Sin embargo, el reconocimiento constitucional de los derechos humanos, así


como la sujeción de los funcionarios al imperio de la ley, no ha sido suficiente
para erradicar el abuso de autoridad. Por consiguiente, se han previsto
garantías constitucionales que aseguren y, en su caso, restablezcan la
eficacia de los derechos amenazados o violados. Las garantías más
relevantes y elocuentes son la exhibición personal y el amparo.

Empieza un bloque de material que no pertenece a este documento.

(* ===== verification/Prelude.v ===== *)
(** * xv6: a verification development

    The program is xv6 for RISC-V: a Unix-like kernel (src/kernel) with a shell, a C library and
    small programs (src/user).  This library is a shallow embedding of its C code in Rocq, and
    proofs of what the parts promise to each other and to their users.

    ** How code is modelled

    - A machine integer is a [Z]; where the code can wrap around, the wrap is written out ([u8],
      [u32], [u64], [s32], ... below).  Bytes are integers, C structures in pages and disk blocks
      are the bytes they occupy (Bytes), structures in static tables are records, and a pointer
      into such a table is an index (State).
    - Kernel code is a function in the monad [M] below, on the state [kstate] of State.  A run gives
      [Ok], [Panic] (a call of [panic], or an access outside of memory), [Switch] (the thread gave
      up the CPU in [sched]; it resumes from whatever state the others left), or [NoFuel].
    - [NoFuel] can only come from loops of the form "while (condition) sleep()": they are entered
      again at most [sleep_fuel] times, a parameter of the kernel ([Fuel]), since how often a
      process is woken for nothing is not up to it.  Every other loop has a bound computed from
      its arguments that is never reached; the theorems about these loops state results of
      [Ok], so they include that.
    - Concurrency: the interleavings of harts at the level of single accesses are in Spinlock
      (module [Smp]), those of sleepers and wakers in Sched.  The other files use the interface the former refines:
      the CPU has a list of held locks, and state that a lock protects is not changed by
      others while it is held.
    - The addresses that the linker script and the assembly define are fields of the class [Linker]
      (State); the virtio device and the UART are reached through their registers.

    ** The files

    Foundations.  Prelude: the monad, record update, symbolic execution of monadic code.  Bytes:
    little-endian integers, arrays, byte-addressed memory.  Params: constants and address arithmetic (param.h, memlayout.h,
    riscv.h, fs.h, fcntl.h, elf.h).  State: the C structures and the state of the kernel.

    Code of the kernel, one file per source file unless said otherwise.  Spinlock (spinlock.c),
    CString (string.c), Kalloc (kalloc.c), Uart and Console (uart.c, console.c), Printk (printk.c),
    Sched and Proc (proc.c), Sleeplock (sleeplock.c), Vm (vm.c), Disk and Virtio (virtio_disk.c),
    Bio (bio.c), Log (log.c), Copy (the either_ routines of proc.c), Fs (fs.c), Pipe (pipe.c), File (file.c), Exec
    (exec.c), Syscall (syscall.c, sysproc.c, sysfile.c), Trap (trap.c, plic.c, main.c), Start
    (start.c).

    Code of user programs.  Ulib (ulib.c), Umalloc (umalloc.c), Grep (grep.c), Sh and Shrun (sh.c).  As interaction trees
    over the system calls: Usys (the calls, and the environment that answers them), Uprintf (printf.c), Uprog (the calls of
    ulib.c, and echo, kill, ln, mkdir, rm, sync, zombie), Utools (cat, wc), Uls (ls.c), Uinit (init.c).
    Mkfs (mkfs/mkfs.c), the program of the host that builds the image of the file system.

    Theory of the kernel code.  Ring: the rings that the virtio driver shares with the device, and their invariant.
    Diskio: processes in [virtio_disk_rw], interrupts and the device together.  Fair: their
    progress when these go on.  PageTable: page tables as maps from addresses to entries.  User and
    Uvm: user address spaces as maps from addresses to bytes, with the pages they own.  Cache: the
    buffer cache as the contents of the disk.  Space: address spaces with their trap frames.  Fork and Wait: the processes that own them, in
    [kfork], [growproc] and [kwait].  Recovery, Crash and Txn: the log.  Block, Inode, Content and Dir:
    the file system inside a transaction.  Path: paths as walks through its directories.  Image and Rootfs: the
    image of mkfs as a file system of the kernel.  Bootfs: the kernel that boots with it.  Fifo: pipes as queues.

    ** What is shown

    - Locks.  Two harts are never inside the same spinlock, interrupts nest, and the interface with
      a list of held locks is what the harts implement (Spinlock).  A sleep lock has at most one process inside, which is the one
      it is marked with, and a process that finds it taken tests it again after every wakeup (Sleeplock).
    - Scheduling.  No wakeup is lost, in any interleaving of sleepers, wakers and kills; what a
      scan of the scheduler, [yield], [sleep], [wakeup] and [kkill] do (Sched).
    - Memory.  The page allocator never gives a page out twice (Kalloc).  [mappages] and [walk] implement a map
      (PageTable).  What [copyout] writes [copyin] reads, across pages and lazily
      allocated ones; [uvmalloc], [uvmdealloc] and [uvmcopy] change the address space they are
      about as they should, give back what they took when they fail, and touch no other (User, Uvm).
    - Processes.  [kfork] makes a copy of the process with pages of its own, or has no lasting effect; no page of memory has two
      owners or is lost (Fork); what [growproc] and [kwait] do on their branches (Wait).
    - Disk.  The virtio driver, its interrupt handler and the device implement the disk the block
      layer uses, in any interleaving (Diskio), and every call returns while device, interrupts and scheduler go on (Fair).
      The buffer cache is transparent (Cache).  A transaction is atomic: a crash after any prefix of the
      disk writes, and any number of crashes during recovery, leave all of it or nothing
      (Recovery, Crash, Txn).  With a full log, [commit] panics for want of a buffer (Txn).
    - Files.  [balloc] and [bfree] keep the bitmap; [ilock] loads what [iupdate] stored; [readi] reads what [writei] wrote;
      [dirlookup] finds what [dirlink] entered; the inode table counts references (Block, Inode, Content, Dir).
      [namei] follows a path through the directories of the disk (Path).
    - The image.  What mkfs writes is a file system of the kernel (Rootfs); the kernel that boots
      with it finds each file by its name and reads the bytes that mkfs was given (Bootfs).
    - Pipes.  A pipe is a bounded queue, also when its 32-bit counters wrap (Fifo).
    - Output.  [printint] of the kernel stays within its buffer and prints the numeral of its argument (Printk).
    - User programs.  [malloc] and [free] keep blocks in use apart and intact, and terminate
      (Umalloc).  The shell accepts exactly the sentences of its grammar, and a line starts its
      programs with the right descriptors and no others (Sh, Shrun).  [grep] prints the lines
      that match (Grep).  [vprintf] prints the text that its format stands for (Uprintf); [cat], [wc] and [ls] print what
      they should, whatever pieces their input arrives in (Utools, Uls); [init] keeps one shell running (Uinit).

    ** What is not modelled

    - The assembly (entry.S, kernelvec.S, swtch.S, trampoline.S): it saves and restores registers.
      A context switch is the [Switch] outcome, and the control registers the C code reads and
      writes are part of the state.
    - The device side of virtio is not code of the repository.  Ring has what the specification says of it: it takes the chains of the
      available ring in order, accepts those whose descriptors have the right flags and lengths, and reports them done in
      any order, with status 0 after the transfer or with an error, after which Ring lets it make no transfer.  What the driver does
      under [vdisk_lock] is one step for the device, which sees a chain when the driver stores the new index.
    - The block layer is written against [disk_rw] of Disk, the transfer of one block at once; Diskio shows that the driver
      implements it for block numbers below 2^31, where [blockno * 2] does not wrap around.  That other processes run
      meanwhile is not seen there.
    - Timing, and memory models weaker than sequential consistency: the fences of the code are
      where the model has its atomic steps.
    - Counters of type [int] that the code only increments and decrements in pairs ([noff], [ref] of inodes, files
      and buffers, [outstanding], [ncommit]) are integers without a bound; [intena] of the scheduler's hart is kept in
      Spinlock only.  Pointers to inodes are indices into the table, so that the tests for a null pointer in [ilock] and [iunlock] have
      no counterpart.  In Spinlock the two reads of [holding] are one step, in [release] together with the
      store to [lk->cpu] that follows them.
    - The test programs (usertests, grind, forktest, stressfs, logstress, forphan, dorphan): they state no property of
      their own.
    - Several processes inside the file system at the same time: the theorems of Block, Inode,
      Content, Dir and Path are about one process in a transaction, with the locks the code takes, while no other process
      waits on a channel of the kernel. *)

From stdpp Require Import prelude gmap strings.
From Stdlib Require Import ZArith Lia.
Lemma wakeup1_ok c i p s :
  procs s !! i = Some p -> L_proc i ∉ held s ->
  wakeup1 c i s = Ok tt (s <| procs := alter (wake1 c) i (procs s) |>).
Proof.
  intros Hp Hl. apply wp_to_eq. unfold wakeup1. wsteps. apply wp_when; intros Hc.
  - wsteps. apply wp_when; intros Hs; wsteps; split; try done; rs;
      rewrite ?alter_alter; rewrite (alter_eq _ (wake1 c) i _ p Hp); try st_eq s;
      unfold wake1; apply bool_decide_eq_true in Hc; rewrite decide_True by done.
    + apply bool_decide_eq_true in Hs. by rewrite decide_True.
    + apply bool_decide_eq_false in Hs. by rewrite decide_False.
  - wsteps. split; [done|]. rs. rewrite (alter_same (wake1 c) i _ p Hp); [st_eq s|].
    unfold wake1. apply bool_decide_eq_false in Hc. by rewrite decide_False.
Qed.

Lemma wakeup_ok c s :
  no_plock s -> wakeup c s = Ok tt (s <| procs := map (wake1 c) (procs s) |>).
Proof.
  intros H. unfold wakeup. apply foreach_procs; [|done]. intros i p t. apply wakeup1_ok.
Qed.

Lemma killed_ok i p s :
  procs s !! i = Some p -> L_proc i ∉ held s -> killed i s = Ok (p_killed p) s.
Proof.
  intros Hp Hl. apply wp_to_eq. unfold killed. wsteps. split; [done|]. rs. st_eq s.
Qed.

Lemma setkilled_ok i s :
  L_proc i ∉ held s ->
  setkilled i s = Ok tt (s <| procs := alter (fun p => p <| p_killed := true |>) i (procs s) |>).
Proof. intros Hl. apply wp_to_eq. unfold setkilled. wsteps. split; [done|]. rs. st_eq s. Qed.

Lemma sleep_prepare_ok c i s :
  cpu_proc s = Some i -> L_proc i ∉ held s ->
  sleep_prepare (Some c) s =
    Ok tt (s <| procs := alter (fun p => p <| p_chan := Some c |>) i (procs s) |>).
Proof.
  intros Hi Hl. apply wp_to_eq. unfold sleep_prepare. wsteps. split; [done|]. rs. st_eq s.
Qed.

Lemma bind_curproc {B : Type} i (f : nat -> K B) s :
  cpu_proc s = Some i -> bind curproc f s = f i s.
Proof. intros H. unfold bind, curproc, bind, myproc, gets. cbn. by rewrite H. Qed.

Lemma acquire_ok l s : l ∉ held s -> acquire l s = Ok tt (s <| held := l :: held s |>).
Proof. intros H. apply wp_to_eq. by wsteps. Qed.

Lemma release_ok l h s : held s = l :: h -> l ∉ h -> release l s = Ok tt (s <| held := h |>).
Proof. intros H Hl. apply wp_to_eq. by eapply wp_release. Qed.

(** [sched] switches exactly when the lock discipline is kept. *)
Lemma sched_switch i p s :
  cpu_proc s = Some i -> procs s !! i = Some p -> held s = [L_proc i] -> p_state p <> RUNNING ->
  sched s = Switch s (fun s' => Ok tt s').
Proof.
  intros Hi Hp Hh Hr. unfold sched. rewrite (bind_curproc i) by done.
  erewrite (bind_ok (holding _)) by reflexivity.
  rewrite bind_panic_if by (rewrite Hh, bool_decide_eq_true_2; [done|left]).
  rewrite bind_gets, bind_panic_if by (by rewrite Hh).
  erewrite (bind_ok (getproc i)) by (by apply get_at_ok).
  rewrite bind_panic_if by (by apply bool_decide_eq_false_2).
  erewrite (bind_ok intr_get_locked) by reflexivity.
  rewrite bind_panic_if by (by rewrite Hh). done.
Qed.
(* ===== verification/Bio.v ===== *)
(** kernel/bio.c: the buffer cache.

    [bufs] has the array [bcache.buf] and, at index [NBUF], [bcache.head]; the
    recently-used list is threaded through [b_prev] and [b_next] as in the code. *)

From stdpp Require Import prelude gmap strings.
From Stdlib Require Import ZArith Lia.
From S2P Require Import Prelude Bytes Params State Spinlock Sched Sleeplock Disk.

Local Open Scope Z_scope.
Local Open Scope kernel_scope.

(** The index of [bcache.head]. *)
Abbreviation HEAD := NBUF.

Definition binit : K unit :=
  updbuf HEAD (fun b => b <| b_prev := HEAD |> <| b_next := HEAD |>) ;;
  foreach (seq 0 NBUF) (fun i =>
    h <- getbuf HEAD ;;
    updbuf i (fun b => b <| b_next := b_next h |> <| b_prev := HEAD |>) ;;
    initsleeplock (SL_buf i) ;;
    updbuf (b_next h) (fun b => b <| b_prev := i |>) ;;
    updbuf HEAD (fun b => b <| b_next := i |>)).

(** [b->data] of a buffer, and storing to it. *)
Definition bdata (i : nat) : K (list Z) := b <- getbuf i ;; ret (b_data b).
Definition set_bdata (i : nat) (f : list Z -> list Z) : K unit :=
  updbuf i (fun b => b <| b_data := f (b_data b) |>).

Section bio.
Context {F : Fuel}.

(** [for (b = bcache.head.next; b != &bcache.head; b = b->next)] up to the buffer
    that holds the block. *)
Fixpoint find_cached (fuel : nat) (i : nat) (dev blockno : Z) : K (option nat) :=
  if decide (i = HEAD) then ret None
  else
    match fuel with
    | O => no_fuel
    | S n =>
        b <- getbuf i ;;
        if (b_dev b =? dev) && (b_blockno b =? blockno) then ret (Some i)
        else find_cached n (b_next b) dev blockno
    end.

(** [for (b = bcache.head.prev; b != &bcache.head; b = b->prev)] up to an unused
    buffer. *)
Fixpoint find_unused (fuel : nat) (i : nat) : K (option nat) :=
  if decide (i = HEAD) then ret None
  else
    match fuel with
    | O => no_fuel
    | S n =>
        b <- getbuf i ;;
        if b_refcnt b =? 0 then ret (Some i) else find_unused n (b_prev b)
    end.

Definition bget (dev blockno : Z) : K nat :=
  acquire L_bcache ;;
  h <- getbuf HEAD ;;
  c <- find_cached (S NBUF) (b_next h) dev blockno ;;
  match c with
  | Some i =>
      updbuf i (fun b => b <| b_refcnt := u32 (b_refcnt b + 1) |>) ;;
      release L_bcache ;;
      acquiresleep (SL_buf i) ;;
      ret i
  | None =>
      c <- find_unused (S NBUF) (b_prev h) ;;
      match c with
      | Some i =>
          updbuf i (fun b => b <| b_dev := dev |> <| b_blockno := blockno |>
                               <| b_valid := false |> <| b_refcnt := 1 |>) ;;
          release L_bcache ;;
          acquiresleep (SL_buf i) ;;
          ret i
      | None => panic "bget: no buffers"
      end
  end.

Definition bread (dev blockno : Z) : K nat :=
  i <- bget dev blockno ;;
  b <- getbuf i ;;
  when (negb (b_valid b))
    (disk_rw i false ;;
     updbuf i (fun b => b <| b_valid := true |>)) ;;
  ret i.

Definition bwrite (i : nat) : K unit :=
  h <- holdingsleep (SL_buf i) ;;
  panic_if (negb h) "bwrite" ;;
  disk_rw i true.

Definition brelse (i : nat) : K unit :=
  h <- holdingsleep (SL_buf i) ;;
  panic_if (negb h) "brelse" ;;
  releasesleep (SL_buf i) ;;
  acquire L_bcache ;;
  updbuf i (fun b => b <| b_refcnt := u32 (b_refcnt b - 1) |>) ;;
  b <- getbuf i ;;
  when (b_refcnt b =? 0)
    (updbuf (b_next b) (fun x => x <| b_prev := b_prev b |>) ;;
     updbuf (b_prev b) (fun x => x <| b_next := b_next b |>) ;;
     h <- getbuf HEAD ;;
     updbuf i (fun x => x <| b_next := b_next h |> <| b_prev := HEAD |>) ;;
     updbuf (b_next h) (fun x => x <| b_prev := i |>) ;;
     updbuf HEAD (fun x => x <| b_next := i |>)) ;;
  release L_bcache.

Definition bpin (i : nat) : K unit :=
  acquire L_bcache ;;
  updbuf i (fun b => b <| b_refcnt := u32 (b_refcnt b + 1) |>) ;;
  release L_bcache.

Definition bunpin (i : nat) : K unit :=
  acquire L_bcache ;;
  updbuf i (fun b => b <| b_refcnt := u32 (b_refcnt b - 1) |>) ;;
  release L_bcache.

End bio.
(** A block that is referenced nowhere leaves a buffer unused, as long as fewer
    than [NBUF] blocks are in use. *)
Lemma unused_buffer pid s V R H l :
  cache pid s V R H -> ring (bufs s) l -> (size (dom R ∪ dom H) < NBUF)%nat ->
  exists i, List.find (is_unused (bufs s)) (reverse l) = Some i.
Proof.
  intros HC Hl Hsz. destruct (List.find _ _) as [i|] eqn:E; [eauto|]. exfalso.
  assert (Hused : forall i, (i < NBUF)%nat -> exists x, bufs s !! i = Some x /\ b_refcnt x <> 0).
  { intros i Hi. destruct (ring_lookup _ _ i Hl) as [x Hx]; [left; by apply (ring_elem _ _ i Hl)|].
    exists x. split; [done|]. assert (is_unused (bufs s) i = false) as Hu.
    { eapply List.find_none; [exact E|]. apply list_elem_of_In, elem_of_reverse. by apply (ring_elem _ _ i Hl). }
    unfold is_unused in Hu. rewrite Hx in Hu. by apply Z.eqb_neq. }
  set (blk i := default 0 (b_blockno <$> bufs s !! i)).
  assert (blk <$> seq 0 NBUF ⊆+ elements (dom R ∪ dom H)) as Hsub.
  { apply NoDup_submseteq.
    - apply NoDup_fmap_2_strong; [|apply NoDup_seq].
      intros i j Hi%elem_of_seq Hj%elem_of_seq Hij.
      destruct (Hused i) as (x & Hx & Hrx); [lia|]. destruct (Hused j) as (y & Hy & Hry); [lia|].
      unfold blk in Hij. rewrite Hx, Hy in Hij. cbn in Hij.
      destruct (decide (b_dev x = ROOTDEV)) as [|Hd1];
        [|by destruct (c_other _ _ _ _ _ HC i x); [lia|..]].
      destruct (decide (b_dev y = ROOTDEV)) as [|Hd2];
        [|by destruct (c_other _ _ _ _ _ HC j y); [lia|..]].
      eapply (c_uniq _ _ _ _ _ HC i j x y); eauto; lia.
    - intros b (i & -> & Hi%elem_of_seq)%list_elem_of_fmap.
      destruct (Hused i) as (x & Hx & Hrx); [lia|]. unfold blk. rewrite Hx. cbn.
      destruct (decide (b_dev x = ROOTDEV)) as [|Hd1];
        [|by destruct (c_other _ _ _ _ _ HC i x); [lia|..]].
      destruct (c_buf _ _ _ _ _ HC i x) as [O1 _ _ _]; [lia|done..|].
      apply elem_of_elements, elem_of_union. rewrite !elem_of_dom. unfold refs in O1.
      destruct (H !! b_blockno x); [right; eauto|].
      destruct (R !! b_blockno x); [left; eauto|cbn in O1; lia]. }
  apply submseteq_length in Hsub. rewrite length_fmap, length_seq in Hsub.
  unfold size, set_size in Hsz. cbn in Hsz. lia.
Qed.

(** The scan for a block. *)
Lemma find_block bs l b :
  ring bs l ->
  match List.find (is_block bs ROOTDEV b) l with
  | Some i => exists x, (i < NBUF)%nat /\ bs !! i = Some x /\ b_dev x = ROOTDEV /\ b_blockno x = b
  | None => uncached bs b
  end.
Proof.
  intros Hl. destruct (List.find _ _) as [i|] eqn:E.
  - apply List.find_some in E as [Hi Hb]. unfold is_block in Hb. destruct (bs !! i) as [x|]; [|done].
    apply andb_true_iff in Hb as [H1%Z.eqb_eq H2%Z.eqb_eq]. exists x.
    split_and!; try done. apply (ring_elem _ _ i Hl). by apply list_elem_of_In.
  - intros j y Hj Hy Hd Hb.
    assert (is_block bs ROOTDEV b j = false) as Hf.
    { eapply List.find_none; [exact E|]. apply list_elem_of_In. by apply (ring_elem _ _ j Hl). }
    unfold is_block in Hf. rewrite Hy, Hd, Hb, !Z.eqb_refl in Hf. done.
Qed.

Section ops.
Context {F : Fuel}.

Lemma getbuf_ok i x s : bufs s !! i = Some x -> getbuf i s = Ok x s.
Proof. apply get_at_ok. Qed.

Lemma updbuf_ok i f x s :
  bufs s !! i = Some x -> updbuf i f s = Ok tt (s <| bufs := <[i := f x]> (bufs s) |>).
Proof. intros Hx. unfold updbuf, modify. by rewrite (alter_insert f i (bufs s) x Hx). Qed.

(** The end of [bget]: release the cache lock and lock the buffer. *)
Lemma bget_lock pid i x s h :
  fs_env pid (s <| held := h |>) -> held s = L_bcache :: h -> bufs s !! i = Some x ->
  sl_locked (b_lock x) = false ->
  (release L_bcache ;; acquiresleep (SL_buf i) ;; ret i) s =
    Ok i (s <| held := h |> <| bufs := <[i := x <| b_lock := mkSleeplock true pid |>]> (bufs s) |>).
Proof.
  intros [He (p & pr & Hp & Hpr & <-) Hq] Hh Hx Hl. rs_in Hp. rs_in Hpr. rs_in Hq.
  erewrite bind_ok by (eapply release_ok; [exact Hh|by apply quiet_bcache]).
  erewrite bind_ok.
  2: { eapply (acquiresleep_ok (SL_buf i) (b_lock x) p pr); cbn; rs; try done.
       - by rewrite Hx.
       - by apply quiet_sl. }
  apply Ok_eq; [done|]. cbn [set_sl]. rs.
  by rewrite (alter_insert _ i (bufs s) x Hx).
Qed.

La exhibición personal es la garantía que obliga a la autoridad o funcionario


a exhibir ante un juez a la persona que está presa, detenida o cohibida de
su libertad individual, a fin de determinar que la privación de la libertad es
legal, así como que no ha sido objeto de vejámenes físicos o psicológicos;
y, en su caso, el juez hará cesar los vejámenes y que termine la coacción a
que estuviere sujeta la persona.

El amparo, a su vez, es la garantía de protección y defensa de los derechos


fundamentales de los gobernados, cuando estos fueron amenazados o
violados por la autoridad. Este derecho de defensa fue consagrado como
irrestricto y de amplio espectro en las Constituciones de 1945 y 1956. En la
Constitución de 1965 se restringió el amparo en los asuntos de orden judicial.
En la Constitución de 1985 se establece que no hay ámbito que no sea
susceptible de amparo, y que procederá siempre que los actos,
resoluciones, disposiciones o leyes de autoridad lleven implícitos una
amenaza, restricción o violación a los derechos constitucionales y legales de
las personas.

Como podrá advertirse, tanto la exhibición personal como el amparo son


instrumentos constitucionales que protegen contra al abuso de poder y la
arbitrariedad, que no pueden ni deben ser restringidos, condicionados,
atenuados, abatidos, burlados o castigados. Por supuesto, los procesos de
exhibición personal y de amparo deben substanciarse con estricto apego a
la ley y sin demora alguna, bajo pena de sanción.